Records for the exercise:
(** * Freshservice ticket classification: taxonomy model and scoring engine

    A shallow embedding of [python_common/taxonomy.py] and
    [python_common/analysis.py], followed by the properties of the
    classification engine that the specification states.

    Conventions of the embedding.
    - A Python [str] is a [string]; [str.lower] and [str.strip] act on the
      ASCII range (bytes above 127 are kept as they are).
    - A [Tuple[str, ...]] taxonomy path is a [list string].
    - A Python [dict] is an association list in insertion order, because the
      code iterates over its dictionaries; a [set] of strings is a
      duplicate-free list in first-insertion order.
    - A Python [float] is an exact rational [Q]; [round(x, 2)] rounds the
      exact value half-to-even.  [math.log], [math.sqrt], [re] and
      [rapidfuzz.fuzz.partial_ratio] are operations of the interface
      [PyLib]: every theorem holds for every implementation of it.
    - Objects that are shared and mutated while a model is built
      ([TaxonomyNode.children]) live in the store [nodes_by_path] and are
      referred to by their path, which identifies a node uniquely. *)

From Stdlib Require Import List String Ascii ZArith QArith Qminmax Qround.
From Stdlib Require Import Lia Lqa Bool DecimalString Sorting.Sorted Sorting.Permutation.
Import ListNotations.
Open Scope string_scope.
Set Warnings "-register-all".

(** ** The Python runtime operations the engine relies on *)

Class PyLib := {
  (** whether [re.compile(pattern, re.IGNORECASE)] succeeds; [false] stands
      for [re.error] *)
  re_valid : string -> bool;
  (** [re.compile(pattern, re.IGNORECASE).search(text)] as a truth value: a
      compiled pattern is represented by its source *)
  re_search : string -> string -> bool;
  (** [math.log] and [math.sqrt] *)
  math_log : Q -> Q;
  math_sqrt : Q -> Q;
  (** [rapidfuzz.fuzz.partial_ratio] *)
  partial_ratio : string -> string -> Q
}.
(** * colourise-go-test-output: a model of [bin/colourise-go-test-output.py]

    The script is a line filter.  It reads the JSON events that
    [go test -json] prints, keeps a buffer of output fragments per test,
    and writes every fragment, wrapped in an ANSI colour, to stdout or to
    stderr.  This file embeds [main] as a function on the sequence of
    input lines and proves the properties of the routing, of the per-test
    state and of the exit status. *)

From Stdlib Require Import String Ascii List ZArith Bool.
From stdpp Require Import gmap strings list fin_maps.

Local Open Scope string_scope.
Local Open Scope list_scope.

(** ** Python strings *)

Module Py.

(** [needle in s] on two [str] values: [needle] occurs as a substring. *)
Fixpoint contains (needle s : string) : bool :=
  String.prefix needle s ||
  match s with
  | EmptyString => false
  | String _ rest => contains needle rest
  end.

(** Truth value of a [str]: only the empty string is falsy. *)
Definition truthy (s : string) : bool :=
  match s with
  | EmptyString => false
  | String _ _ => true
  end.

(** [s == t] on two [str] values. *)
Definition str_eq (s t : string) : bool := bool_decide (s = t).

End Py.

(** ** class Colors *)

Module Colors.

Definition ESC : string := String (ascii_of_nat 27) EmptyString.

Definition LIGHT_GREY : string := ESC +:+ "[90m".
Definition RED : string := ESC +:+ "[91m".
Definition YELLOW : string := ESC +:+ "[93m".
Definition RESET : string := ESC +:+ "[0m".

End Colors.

==

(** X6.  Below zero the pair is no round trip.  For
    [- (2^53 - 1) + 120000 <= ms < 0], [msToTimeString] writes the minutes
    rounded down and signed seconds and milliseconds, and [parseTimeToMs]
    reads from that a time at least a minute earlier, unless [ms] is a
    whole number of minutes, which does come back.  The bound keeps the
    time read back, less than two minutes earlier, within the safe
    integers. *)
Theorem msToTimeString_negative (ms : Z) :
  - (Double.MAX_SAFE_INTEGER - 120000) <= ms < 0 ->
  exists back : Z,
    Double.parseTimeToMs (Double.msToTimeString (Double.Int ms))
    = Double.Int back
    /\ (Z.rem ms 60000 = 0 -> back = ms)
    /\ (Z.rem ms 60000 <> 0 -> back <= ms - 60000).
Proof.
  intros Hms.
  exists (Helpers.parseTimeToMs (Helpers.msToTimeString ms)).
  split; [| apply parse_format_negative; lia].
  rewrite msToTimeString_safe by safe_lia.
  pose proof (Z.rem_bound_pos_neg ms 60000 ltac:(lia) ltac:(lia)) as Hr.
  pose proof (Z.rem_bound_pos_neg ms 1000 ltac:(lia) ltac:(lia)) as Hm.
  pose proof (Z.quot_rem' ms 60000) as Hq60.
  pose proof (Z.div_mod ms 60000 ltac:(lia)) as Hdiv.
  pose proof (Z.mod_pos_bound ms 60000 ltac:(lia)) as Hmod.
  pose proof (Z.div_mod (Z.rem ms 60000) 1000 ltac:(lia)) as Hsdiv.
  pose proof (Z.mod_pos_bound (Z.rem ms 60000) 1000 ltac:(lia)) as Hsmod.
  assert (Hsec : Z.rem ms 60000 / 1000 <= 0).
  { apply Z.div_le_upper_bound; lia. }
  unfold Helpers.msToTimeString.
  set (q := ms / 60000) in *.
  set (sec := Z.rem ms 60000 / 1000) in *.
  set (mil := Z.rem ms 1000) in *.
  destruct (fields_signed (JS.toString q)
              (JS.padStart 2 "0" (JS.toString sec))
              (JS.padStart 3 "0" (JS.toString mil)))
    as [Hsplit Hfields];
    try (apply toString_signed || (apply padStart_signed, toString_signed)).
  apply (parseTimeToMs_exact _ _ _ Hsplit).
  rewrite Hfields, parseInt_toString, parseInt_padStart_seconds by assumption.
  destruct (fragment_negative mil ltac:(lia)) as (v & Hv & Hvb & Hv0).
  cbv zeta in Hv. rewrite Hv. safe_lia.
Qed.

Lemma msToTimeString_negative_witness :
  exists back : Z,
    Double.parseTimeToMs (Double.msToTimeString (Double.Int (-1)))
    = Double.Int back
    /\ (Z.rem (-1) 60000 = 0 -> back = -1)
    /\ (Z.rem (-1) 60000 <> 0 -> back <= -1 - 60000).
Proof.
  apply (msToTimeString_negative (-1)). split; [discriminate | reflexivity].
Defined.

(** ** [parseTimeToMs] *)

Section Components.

* * *

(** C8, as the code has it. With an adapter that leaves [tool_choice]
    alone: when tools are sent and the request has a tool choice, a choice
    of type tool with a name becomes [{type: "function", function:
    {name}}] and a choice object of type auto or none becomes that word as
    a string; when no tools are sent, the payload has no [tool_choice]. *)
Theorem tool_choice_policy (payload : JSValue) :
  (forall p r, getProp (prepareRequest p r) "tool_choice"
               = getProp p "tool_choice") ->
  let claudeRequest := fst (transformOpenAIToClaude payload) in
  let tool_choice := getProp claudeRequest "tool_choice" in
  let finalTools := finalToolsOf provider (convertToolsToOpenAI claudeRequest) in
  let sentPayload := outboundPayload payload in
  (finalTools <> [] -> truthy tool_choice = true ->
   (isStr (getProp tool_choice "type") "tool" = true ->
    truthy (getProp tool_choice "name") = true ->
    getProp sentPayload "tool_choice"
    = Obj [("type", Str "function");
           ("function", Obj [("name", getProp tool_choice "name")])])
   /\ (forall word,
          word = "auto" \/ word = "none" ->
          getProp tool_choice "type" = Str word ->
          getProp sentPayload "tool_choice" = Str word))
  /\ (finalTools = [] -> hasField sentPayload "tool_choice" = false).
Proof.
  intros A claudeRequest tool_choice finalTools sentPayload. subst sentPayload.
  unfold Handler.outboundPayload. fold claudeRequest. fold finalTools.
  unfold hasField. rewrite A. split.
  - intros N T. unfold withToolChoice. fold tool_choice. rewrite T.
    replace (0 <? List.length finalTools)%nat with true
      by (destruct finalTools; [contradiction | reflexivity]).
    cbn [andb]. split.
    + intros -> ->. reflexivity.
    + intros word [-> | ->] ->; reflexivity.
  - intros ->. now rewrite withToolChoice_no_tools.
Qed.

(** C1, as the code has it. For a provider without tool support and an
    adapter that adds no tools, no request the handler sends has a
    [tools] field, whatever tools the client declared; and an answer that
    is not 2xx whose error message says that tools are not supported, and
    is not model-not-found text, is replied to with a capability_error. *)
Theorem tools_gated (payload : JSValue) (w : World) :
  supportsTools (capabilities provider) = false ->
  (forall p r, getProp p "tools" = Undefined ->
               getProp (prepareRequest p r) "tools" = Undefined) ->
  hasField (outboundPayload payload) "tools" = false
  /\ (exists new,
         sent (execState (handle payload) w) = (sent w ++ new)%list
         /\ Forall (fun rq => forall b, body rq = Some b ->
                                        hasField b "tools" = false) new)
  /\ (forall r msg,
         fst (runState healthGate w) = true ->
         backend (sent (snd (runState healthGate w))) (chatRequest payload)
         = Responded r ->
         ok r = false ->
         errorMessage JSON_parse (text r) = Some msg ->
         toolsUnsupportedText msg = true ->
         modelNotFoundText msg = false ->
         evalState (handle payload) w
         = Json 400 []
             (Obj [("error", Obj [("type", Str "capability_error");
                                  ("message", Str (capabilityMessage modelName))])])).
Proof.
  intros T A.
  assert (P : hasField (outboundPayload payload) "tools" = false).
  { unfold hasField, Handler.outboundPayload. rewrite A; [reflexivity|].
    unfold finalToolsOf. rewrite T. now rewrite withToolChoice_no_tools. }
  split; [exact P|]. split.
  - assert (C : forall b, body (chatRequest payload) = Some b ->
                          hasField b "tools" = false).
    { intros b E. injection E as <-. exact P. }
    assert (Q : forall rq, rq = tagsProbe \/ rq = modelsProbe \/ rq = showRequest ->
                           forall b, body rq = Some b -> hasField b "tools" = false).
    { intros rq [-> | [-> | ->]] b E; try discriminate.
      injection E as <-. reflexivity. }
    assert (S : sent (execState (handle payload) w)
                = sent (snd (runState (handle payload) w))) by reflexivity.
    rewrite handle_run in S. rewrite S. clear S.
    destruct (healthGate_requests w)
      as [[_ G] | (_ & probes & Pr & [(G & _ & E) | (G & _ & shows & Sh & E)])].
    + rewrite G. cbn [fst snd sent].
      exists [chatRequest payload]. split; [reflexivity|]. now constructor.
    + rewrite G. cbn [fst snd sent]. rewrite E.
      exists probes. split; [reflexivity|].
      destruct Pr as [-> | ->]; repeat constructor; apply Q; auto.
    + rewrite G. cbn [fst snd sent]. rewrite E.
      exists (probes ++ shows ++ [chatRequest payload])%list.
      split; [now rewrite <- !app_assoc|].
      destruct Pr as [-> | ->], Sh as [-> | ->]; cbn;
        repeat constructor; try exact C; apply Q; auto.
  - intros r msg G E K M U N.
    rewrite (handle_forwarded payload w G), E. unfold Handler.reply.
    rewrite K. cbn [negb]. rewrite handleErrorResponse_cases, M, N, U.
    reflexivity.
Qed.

Task to carry out: What is needed is a verbatim copy of every line in the records above from the one containing "assert (P : hasField" down to the one containing "forall b, body rq = Some b -> hasField", both included, and nothing more.

Result for this exercise:
  assert (P : hasField (outboundPayload payload) "tools" = false).
  { unfold hasField, Handler.outboundPayload. rewrite A; [reflexivity|].
    unfold finalToolsOf. rewrite T. now rewrite withToolChoice_no_tools. }
  split; [exact P|]. split.
  - assert (C : forall b, body (chatRequest payload) = Some b ->
                          hasField b "tools" = false).
    { intros b E. injection E as <-. exact P. }
    assert (Q : forall rq, rq = tagsProbe \/ rq = modelsProbe \/ rq = showRequest ->
                           forall b, body rq = Some b -> hasField b "tools" = false).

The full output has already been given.